- **PROBLEM**:
A word-for-word transcription of every record is needed.
**** DATA SUPPLIED ****
(* ===== verification/Ext4Read.v ===== *)
(** * Reading an ext4 file

    [read] joins blocks that follow each other on the device into one
    transfer; what it stores is nevertheless the file's bytes, block by
    block. *)

From S2P Require Import Prelude Ethernet Filesystem Ext4 Ext4Image Ext4Laws Ext4Mount Ext4Map.
Import Fs Ext4 Ext4Laws Ext4Map.
Local Open Scope Z_scope.

Module Ext4Read.

(** The bytes of a file with mapping [M]: holes read as zeros. *)
Definition file_byte (f : Z -> Z) (g : Geometry) (M : Z -> BlockMapping) (o : Z) : Z :=
  let m := M (o / block_size g) in
  if zero m then 0 else f (physical m * block_size g + o mod block_size g).

Section read.
Context {D : Type} {device : Device D} {laws : DeviceLaws D}.

(** A run of blocks that follow each other on the device. *)
Definition run (M : Z -> BlockMapping) (logical start n : Z) : Prop :=
  forall i, 0 <= i < n -> M (logical + i) = mkMapping (start + i) false.

Lemma run_bytes f g M logical start n count : 0 < block_size g -> run M logical start n ->
  0 <= count <= n * block_size g ->
  bytes_at f (start * block_size g) (Z.to_nat count) = bytes_at (file_byte f g M) (logical * block_size g) (Z.to_nat count).
Proof.
  intros Hb Hr Hc. apply bytes_at_shift. intros i Hi. unfold file_byte.
  pose proof (Z.div_mod i (block_size g) ltac:(lia)). pose proof (Z.mod_pos_bound i (block_size g) Hb).
  assert (0 <= i / block_size g < n) by (split; [apply Z.div_pos; lia|apply Z.div_lt_upper_bound; lia]).
  rewrite -> (Z.add_comm (logical * _)), Z.div_add, Z.mod_add, (Z.add_comm (i / _)) by lia.
  rewrite -> (Hr (i / block_size g)) by done. cbn. f_equal. lia.
Qed.

Definition block_ok (g : Geometry) (M : Z -> BlockMapping) : Prop := forall l, 0 <= l < 2 ^ 32 -> mapping_ok g (M l).

Lemma run_valid g M logical start n : block_ok g M -> run M logical start n -> 0 < n -> 0 <= logical -> logical + n <= 2 ^ 32 ->
  0 < start /\ start + n <= block_count g.
Proof.
  intros Hok Hr Hn Hl Hm. pose proof (Hr 0 ltac:(lia)) as H0. pose proof (Hr (n - 1) ltac:(lia)) as H1.
  pose proof (Hok (logical + 0) ltac:(lia)) as [K0|K0]; rewrite H0 in K0; [done|]. cbn in K0.
  pose proof (Hok (logical + (n - 1)) ltac:(lia)) as [K1|K1]; rewrite H1 in K1; [done|]. cbn in K1. lia.
Qed.

Lemma extend_run_spec fuel file M logical start remaining : forall v count following,
  volume_ok v -> maps v file M -> block_ok (geometry_ v) M -> run M logical start following -> 0 < following ->
  count = following * block_size (geometry_ v) -> count <= remaining < 2 ^ 32 ->
  0 <= logical -> logical + following <= 2 ^ 32 ->
  wp (extend_run fuel file logical start remaining count following) v (fun v' r => reads_only v v' /\
    exists n, r = expected (n * block_size (geometry_ v)) /\ run M logical start n /\ 0 < n /\
      n * block_size (geometry_ v) <= remaining /\ logical + n <= 2 ^ 32).
Proof.
  induction fuel as [|fuel IH]; intros v count following Hv Hm Hok Hr Hf Hc Hrem Hl Hlf; cbn [extend_run].
  { apply wp_ret. split; [by apply reads_only_refl, Hv|]. exists following. split; [by rewrite Hc|]. split; [done|]. lia. }
  pose proof (block_size_range _ _ (volume_geometry v Hv)) as Hbs.
  assert (Hstop : forall v', reads_only v v' -> wp (mret count) v' (fun v' r => reads_only v v' /\
    exists n, r = expected (n * block_size (geometry_ v)) /\ run M logical start n /\ 0 < n /\
      n * block_size (geometry_ v) <= remaining /\ logical + n <= 2 ^ 32)).
  { intros v' Hv'. apply wp_ret. split; [done|]. exists following. split; [by rewrite Hc|]. split; [done|]. lia. }
  apply wp_bind, wp_gets. destruct (Z.leb_spec count (remaining - block_size (geometry_ v))) as [Hle|]; cbn [andb].
  2: { by apply Hstop, reads_only_refl, Hv. }
  destruct (Z.leb_spec (logical + following) 0xffffffff) as [Hle2|]; [|by apply Hstop, reads_only_refl, Hv].
  rewrite -> (wrap_small 32 (logical + following)) by (unfold in_u; lia).
  apply wp_bind, wp_attempt. eapply wp_mono; [apply (Hm v (logical + following)); [by apply reads_only_refl, Hv|lia]|].
  intros v1 [m|e] [Hro Hans]; [|by apply Hstop]. subst m.
  destruct (zero (M (logical + following))) eqn:Hz; cbn [orb]; [by apply Hstop|].
  destruct (Z.eqb_spec (physical (M (logical + following))) (u64 (start + following))) as [He|]; cbn [negb]; [|by apply Hstop].
  destruct (run_valid _ _ _ _ _ Hok Hr Hf Hl Hlf) as [Hs1 Hs2].
  assert (start + following < 2 ^ 64) as Hsw.
  { pose proof (device_size_word v Hv). pose proof (ok_volume _ _ (volume_geometry v Hv)). nia. }
  rewrite -> wrap_small in He by (unfold in_u; lia).
  pose proof (reads_only_geometry _ _ Hro) as Eg. rewrite <- Eg at 1.
  eapply wp_mono; [apply (IH v1)|].
  - by apply (reads_only_ok v).
  - by eapply maps_reads_only.
  - by rewrite Eg.
  - intros i Hi. destruct (decide (i < following)); [apply Hr; lia|]. replace i with following by lia.
    rewrite <- He, <- Hz. by destruct (M (logical + following)).
  - lia.
  - rewrite Eg. lia.
  - rewrite Eg. lia.
  - done.
  - lia.
  - rewrite Eg. intros v2 r (Hro2 & H). split; [by eapply reads_only_trans|done].
Qed.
****
- **COMPLETED EXERCISE**:
(* ===== verification/Ext4Read.v ===== *)
(** * Reading an ext4 file

    [read] joins blocks that follow each other on the device into one
    transfer; what it stores is nevertheless the file's bytes, block by
    block. *)

From S2P Require Import Prelude Ethernet Filesystem Ext4 Ext4Image Ext4Laws Ext4Mount Ext4Map.
Import Fs Ext4 Ext4Laws Ext4Map.
Local Open Scope Z_scope.

Module Ext4Read.

(** The bytes of a file with mapping [M]: holes read as zeros. *)
Definition file_byte (f : Z -> Z) (g : Geometry) (M : Z -> BlockMapping) (o : Z) : Z :=
  let m := M (o / block_size g) in
  if zero m then 0 else f (physical m * block_size g + o mod block_size g).

Section read.
Context {D : Type} {device : Device D} {laws : DeviceLaws D}.

(** A run of blocks that follow each other on the device. *)
Definition run (M : Z -> BlockMapping) (logical start n : Z) : Prop :=
  forall i, 0 <= i < n -> M (logical + i) = mkMapping (start + i) false.

Lemma run_bytes f g M logical start n count : 0 < block_size g -> run M logical start n ->
  0 <= count <= n * block_size g ->
  bytes_at f (start * block_size g) (Z.to_nat count) = bytes_at (file_byte f g M) (logical * block_size g) (Z.to_nat count).
Proof.
  intros Hb Hr Hc. apply bytes_at_shift. intros i Hi. unfold file_byte.
  pose proof (Z.div_mod i (block_size g) ltac:(lia)). pose proof (Z.mod_pos_bound i (block_size g) Hb).
  assert (0 <= i / block_size g < n) by (split; [apply Z.div_pos; lia|apply Z.div_lt_upper_bound; lia]).
  rewrite -> (Z.add_comm (logical * _)), Z.div_add, Z.mod_add, (Z.add_comm (i / _)) by lia.
  rewrite -> (Hr (i / block_size g)) by done. cbn. f_equal. lia.
Qed.

Definition block_ok (g : Geometry) (M : Z -> BlockMapping) : Prop := forall l, 0 <= l < 2 ^ 32 -> mapping_ok g (M l).

Lemma run_valid g M logical start n : block_ok g M -> run M logical start n -> 0 < n -> 0 <= logical -> logical + n <= 2 ^ 32 ->
  0 < start /\ start + n <= block_count g.
Proof.
  intros Hok Hr Hn Hl Hm. pose proof (Hr 0 ltac:(lia)) as H0. pose proof (Hr (n - 1) ltac:(lia)) as H1.
  pose proof (Hok (logical + 0) ltac:(lia)) as [K0|K0]; rewrite H0 in K0; [done|]. cbn in K0.
  pose proof (Hok (logical + (n - 1)) ltac:(lia)) as [K1|K1]; rewrite H1 in K1; [done|]. cbn in K1. lia.
Qed.

Lemma extend_run_spec fuel file M logical start remaining : forall v count following,
  volume_ok v -> maps v file M -> block_ok (geometry_ v) M -> run M logical start following -> 0 < following ->
  count = following * block_size (geometry_ v) -> count <= remaining < 2 ^ 32 ->
  0 <= logical -> logical + following <= 2 ^ 32 ->
  wp (extend_run fuel file logical start remaining count following) v (fun v' r => reads_only v v' /\
    exists n, r = expected (n * block_size (geometry_ v)) /\ run M logical start n /\ 0 < n /\
      n * block_size (geometry_ v) <= remaining /\ logical + n <= 2 ^ 32).
Proof.
  induction fuel as [|fuel IH]; intros v count following Hv Hm Hok Hr Hf Hc Hrem Hl Hlf; cbn [extend_run].
  { apply wp_ret. split; [by apply reads_only_refl, Hv|]. exists following. split; [by rewrite Hc|]. split; [done|]. lia. }
  pose proof (block_size_range _ _ (volume_geometry v Hv)) as Hbs.
  assert (Hstop : forall v', reads_only v v' -> wp (mret count) v' (fun v' r => reads_only v v' /\
    exists n, r = expected (n * block_size (geometry_ v)) /\ run M logical start n /\ 0 < n /\
      n * block_size (geometry_ v) <= remaining /\ logical + n <= 2 ^ 32)).
  { intros v' Hv'. apply wp_ret. split; [done|]. exists following. split; [by rewrite Hc|]. split; [done|]. lia. }
  apply wp_bind, wp_gets. destruct (Z.leb_spec count (remaining - block_size (geometry_ v))) as [Hle|]; cbn [andb].
  2: { by apply Hstop, reads_only_refl, Hv. }
  destruct (Z.leb_spec (logical + following) 0xffffffff) as [Hle2|]; [|by apply Hstop, reads_only_refl, Hv].
  rewrite -> (wrap_small 32 (logical + following)) by (unfold in_u; lia).
  apply wp_bind, wp_attempt. eapply wp_mono; [apply (Hm v (logical + following)); [by apply reads_only_refl, Hv|lia]|].
  intros v1 [m|e] [Hro Hans]; [|by apply Hstop]. subst m.
  destruct (zero (M (logical + following))) eqn:Hz; cbn [orb]; [by apply Hstop|].
  destruct (Z.eqb_spec (physical (M (logical + following))) (u64 (start + following))) as [He|]; cbn [negb]; [|by apply Hstop].
  destruct (run_valid _ _ _ _ _ Hok Hr Hf Hl Hlf) as [Hs1 Hs2].
  assert (start + following < 2 ^ 64) as Hsw.
  { pose proof (device_size_word v Hv). pose proof (ok_volume _ _ (volume_geometry v Hv)). nia. }
  rewrite -> wrap_small in He by (unfold in_u; lia).
  pose proof (reads_only_geometry _ _ Hro) as Eg. rewrite <- Eg at 1.
  eapply wp_mono; [apply (IH v1)|].
  - by apply (reads_only_ok v).
  - by eapply maps_reads_only.
  - by rewrite Eg.
  - intros i Hi. destruct (decide (i < following)); [apply Hr; lia|]. replace i with following by lia.
    rewrite <- He, <- Hz. by destruct (M (logical + following)).
  - lia.
  - rewrite Eg. lia.
  - rewrite Eg. lia.
  - done.
  - lia.
  - rewrite Eg. intros v2 r (Hro2 & H). split; [by eapply reads_only_trans|done].
Qed.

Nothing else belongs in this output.